As part of the SuperComputing 2023 conference in Denver (SC23), the Grand Equipement National de Calcul Intensif (GENCI), Commissariat à l'énergie atomique et aux énergies alternatives (CEA), Forschungszentrum Jülich (FZJ) and PASQAL are demonstrating the progress made in the European High-Performance Computer and Quantum Simulator hybrid (HPCQS) project. Indeed, HPC-Quantum Computing applications in the fields of finance, pharmaceuticals and energy are taking advantage of the forthcoming quantum computers currently installed in the CEA/TGCC (France) and FZJ/JSC (Germany) supercomputing centers, delivering results that are already concrete.
Today, PASQAL is delivering two quantum computers with more than 100 qubits to its first customers in France (GENCI/CEA) and Germany (FZJ). These devices, acquired as part of the European HPCQS project, and co-financed by the EuroHPC Joint Undertaking, France and Germany, will be coupled to the Joliot-Curie and JURECA DC supercomputers respectively.

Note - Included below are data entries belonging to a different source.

(* ===== verification/LogCrash.v ===== *)
(** Crash safety of kernel/log.c.  A crash leaves the disk after any number of
    the block writes that were made; recovery reads the header, installs the
    logged blocks and clears the log.  [commit] is shown to be atomic with
    respect to crashes at every point, recovery included. *)

From S2P Require Import Prelude Riscv Mem Spinlock Sleeplock Bio BioSpec BufCache FsLayout.
From S2P Require Import Log LogSpec.

(** * Disks as lists of writes *)

(** [d'] is a disk between [d] and [D]: some of the writes were made. *)
Definition crash (d D d' : disk) : Prop := ∃ w1 w2, D = w1 ++ d' ∧ d' = w2 ++ d.

Lemma crash_refl d : crash d d d.
Proof. by exists [], []. Qed.
Lemma crash_end d w : crash d (w ++ d) (w ++ d).
Proof. by exists [], w. Qed.

Lemma dread_app_ne w d no :
  (∀ x, x ∈ w → x.1 ≠ no) → dread (w ++ d) no = dread d no.
Proof.
  induction w as [|[b v] w IH]; intros Hw; [done|]. simpl.
  destruct (Z.eqb_spec b no) as [->|]; [by destruct (Hw (no, v)); [left|]|].
  apply IH. intros x Hx. apply Hw. by right.
Qed.

Lemma home_writes_elem bs f x : x ∈ home_writes bs f → x.1 ∈ bs.
Proof.
  unfold home_writes. rewrite elem_of_reverse. intros (h & -> & Hh)%list_elem_of_fmap_1. done.
Qed.
Lemma log_writes_elem start bs f x :
  x ∈ log_writes start bs f → start < x.1 ≤ start + Z.of_nat (length bs).
Proof.
  unfold log_writes. rewrite elem_of_reverse. intros (i & h & -> & Hh)%elem_of_lookup_imap_1.
  apply lookup_lt_Some in Hh. simpl. lia.
Qed.
Lemma dread_home_in bs f d h : h ∈ bs → dread (home_writes bs f ++ d) h = f h.
Proof.
  induction bs as [|x bs IH] using rev_ind; [by intros ?%elem_of_nil|].
  rewrite home_writes_snoc, elem_of_app, list_elem_of_singleton. simpl. intros Hh.
  destruct (Z.eqb_spec x h) as [->|]; [done|]. apply IH. destruct Hh; congruence.
Qed.
Lemma dread_log_in start bs f d i h :
  bs !! i = Some h → dread (log_writes start bs f ++ d) (start + Z.of_nat i + 1) = f h.
Proof.
  revert i. induction bs as [|x bs IH] using rev_ind; intros i Hi; [done|].
  rewrite log_writes_snoc. simpl.
  destruct (Z.eqb_spec (start + Z.of_nat (length bs) + 1) (start + Z.of_nat i + 1)) as [He|Hne].
  - rewrite lookup_app_r in Hi by lia. replace (i - length bs)%nat with 0%nat in Hi by lia.
    by simplify_eq/=.
  - pose proof (lookup_lt_Some _ _ _ Hi) as Hlt. rewrite length_app in Hlt. simpl in Hlt.
    apply IH. rewrite lookup_app_l in Hi by lia. done.
Qed.

(** * What a restart reads *)

Definition lview (start : Z) (d : disk) (no : Z) : block :=
  match list_find (λ h, h = no) (hd_blocks (dread d start)) with
  | Some (i, _) => dread d (start + Z.of_nat i + 1)
  | None => dread d no
  end.

(** The log at [start] can be recovered from. *)
Record valid_log (start z : Z) (d : disk) : Prop := {
  vl_block : is_block (dread d start);
  vl_n : 0 ≤ hd_n (dread d start) ≤ LOGSIZE;
  vl_size : hd_n (dread d start) < z;
  vl_nodup : NoDup (hd_blocks (dread d start));
  vl_home : ∀ h, h ∈ hd_blocks (dread d start) →
    fits 31 h ∧ ¬ log_area start z h;
}.

Lemma hd_blocks_nil h : hd_n h = 0 → hd_blocks h = [].
Proof. intros H. unfold hd_blocks. by rewrite H. Qed.
Lemma lview_clear start d no : hd_n (dread d start) = 0 → lview start d no = dread d no.
Proof. intros H. unfold lview. by rewrite hd_blocks_nil. Qed.
Lemma valid_clear start z d :
  is_block (dread d start) → hd_n (dread d start) = 0 → 0 < z → valid_log start z d.
Proof.
  intros Hb H0 Hz. split; rewrite ?hd_blocks_nil, ?H0 by done; [done|done|done|constructor|].
  by intros h ?%elem_of_nil.
Qed.

(** The value of a logged block, and of the others. *)
Lemma lview_in start d i h :
  NoDup (hd_blocks (dread d start)) → hd_blocks (dread d start) !! i = Some h →
  lview start d h = dread d (start + Z.of_nat i + 1).
Proof.
  intros Hnd Hi. unfold lview.
  destruct (list_find _ _) as [[j x]|] eqn:Hf.
  - apply list_find_Some in Hf as (Hj & -> & _).
    by rewrite (NoDup_lookup _ _ _ _ Hnd Hj Hi).
  - eapply list_find_None, Forall_in in Hf; [done|]. by eapply list_elem_of_lookup_2.
Qed.
Lemma lview_out start d no :
  no ∉ hd_blocks (dread d start) → lview start d no = dread d no.
Proof.
  intros Hno. unfold lview. destruct (list_find _ _) as [[j x]|] eqn:Hf; [|done].
  apply list_find_Some in Hf as (Hj & -> & _). by apply list_elem_of_lookup_2 in Hj.
Qed.

(** Writes outside the log to logged blocks do not change the view. *)
Lemma lview_install start z w d :
  valid_log start z d →
  (∀ x, x ∈ w → x.1 ∈ hd_blocks (dread d start)) →
  valid_log start z (w ++ d) ∧ ∀ no, lview start (w ++ d) no = lview start d no.
Proof.
  intros [Hb Hn Hz Hnd Hh] Hw.
  assert (∀ no, log_area start z no → dread (w ++ d) no = dread d no) as Hlog.
  { intros no Hno. apply dread_app_ne. intros x Hx <-. by apply (Hh (x.1)); [apply Hw|]. }
  assert (dread (w ++ d) start = dread d start) as Hs by (apply Hlog; unfold log_area; lia).
  split; [split; rewrite Hs; done|]. intros no.
  destruct (decide (no ∈ hd_blocks (dread d start))) as [Hin|Hout].
  - apply list_elem_of_lookup_1 in Hin as [i Hi].
    rewrite !(lview_in _ _ i) by (rewrite ?Hs; done). apply Hlog.
    pose proof (lookup_lt_Some _ _ _ Hi) as Hlt. unfold hd_blocks in Hlt.
    rewrite length_fmap, length_seq in Hlt. unfold log_area. lia.
  - rewrite !lview_out by (rewrite ?Hs; done).
    apply dread_app_ne. intros x Hx <-. by apply Hout, Hw.
Qed.

(** * The disk during a commit *)

Section commit_disk.
Context (start z : Z) (d : disk) (bs : list Z) (f : Z → block) (h0 h1 : block).
Context (Hblk : is_block (dread d start)) (Hclear : hd_n (dread d start) = 0).
Context (Hlen : Z.of_nat (length bs) ≤ LOGSIZE) (Hz : Z.of_nat (length bs) < z) (Hnd : NoDup bs).
Context (Hbs : ∀ h, h ∈ bs → fits 31 h ∧ ¬ log_area start z h).
Context (Hh1 : is_block h1 ∧ hd_n h1 = Z.of_nat (length bs) ∧ hd_blocks h1 = bs).
Context (Hh0 : is_block h0 ∧ hd_n h0 = 0).

Definition new_view (no : Z) : block := if decide (no ∈ bs) then f no else dread d no.
(** The disk once the header is written: the transaction is committed. *)
Definition committed : disk := (start, h1) :: log_writes start bs f ++ d.
(** The disk at the end of [commit]. *)
Definition installed : disk := (start, h0) :: home_writes bs f ++ committed.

Over the past few months, several HPC-Quantum Computing and Simulation (HPC-QCS) applications have been investigated on the targeted 100+ qubit quantum computing platform based on neutral atoms. These explorations involved several industrial partners from various fields who provided practical use cases which, with the support of the PASQAL team, were ported to the quantum system, enabling more effective drug development, more efficient electricity consumption and a competitive edge in risk management.
An important illustration of this is the development of a new quantum algorithm to accelerate drug discovery. A joint collaboration between PASQAL and start-up Qubit Pharmaceuticals was launched at the end of 2021, co-funded by the Ile-de-France region's Quantum Pack (PAQ) initiative for an 18-month project. This collaboration aims to improve understanding of protein hydration, a crucial element in determining how the drug candidate can inhibit the toxic behavior of the targeted protein. A preliminary version of the algorithm for identifying the presence of water molecules in protein pockets has been implemented on PASQAL's analog quantum computer to validate theoretical predictions with impressive correspondence. The follow-up to this project is co-funded by the Wellcome Trust Quantum for Bio program.
PASQAL will present this exploration for commercial and strategic advantage on the CEA and FZJ/JSC stands at the SuperComputing 2023 conference in Denver via live demonstrations.
The two PASQAL quantum computers will be available to a wide range of European users in 2024. They are the first building blocks of a federated European HPC-QCS infrastructure that will also comprise the six quantum computers acquired by EuroHPC JU and hosted in France (GENCI/CEA), Germany (LRZ), the Czech Republic (IT4I @ VSB), Poland (PSNC), Spain (BSC-CNS) and Italy (CINECA).
HPCQS users are already able to validate their use cases through various entry points, such as the Pulser environment deployed on the Joliot-Curie and JURECA DC environments, as well as through remote access to a 100+ qubit device hosted at PASQAL's premises in Massy, France. Currently, some of JSC's HPCQS users are carrying out remote simulations on this device to compare and demonstrate quantum many-body scarring, a phenomenon that has recently generated much interest in the foundations of quantum statistical physics and potential quantum information processing applications. European end-users will soon have access to a more scalable tensor lattice-based emulator of PASQAL, called EMU-TN, which will also be deployed in French and German environments.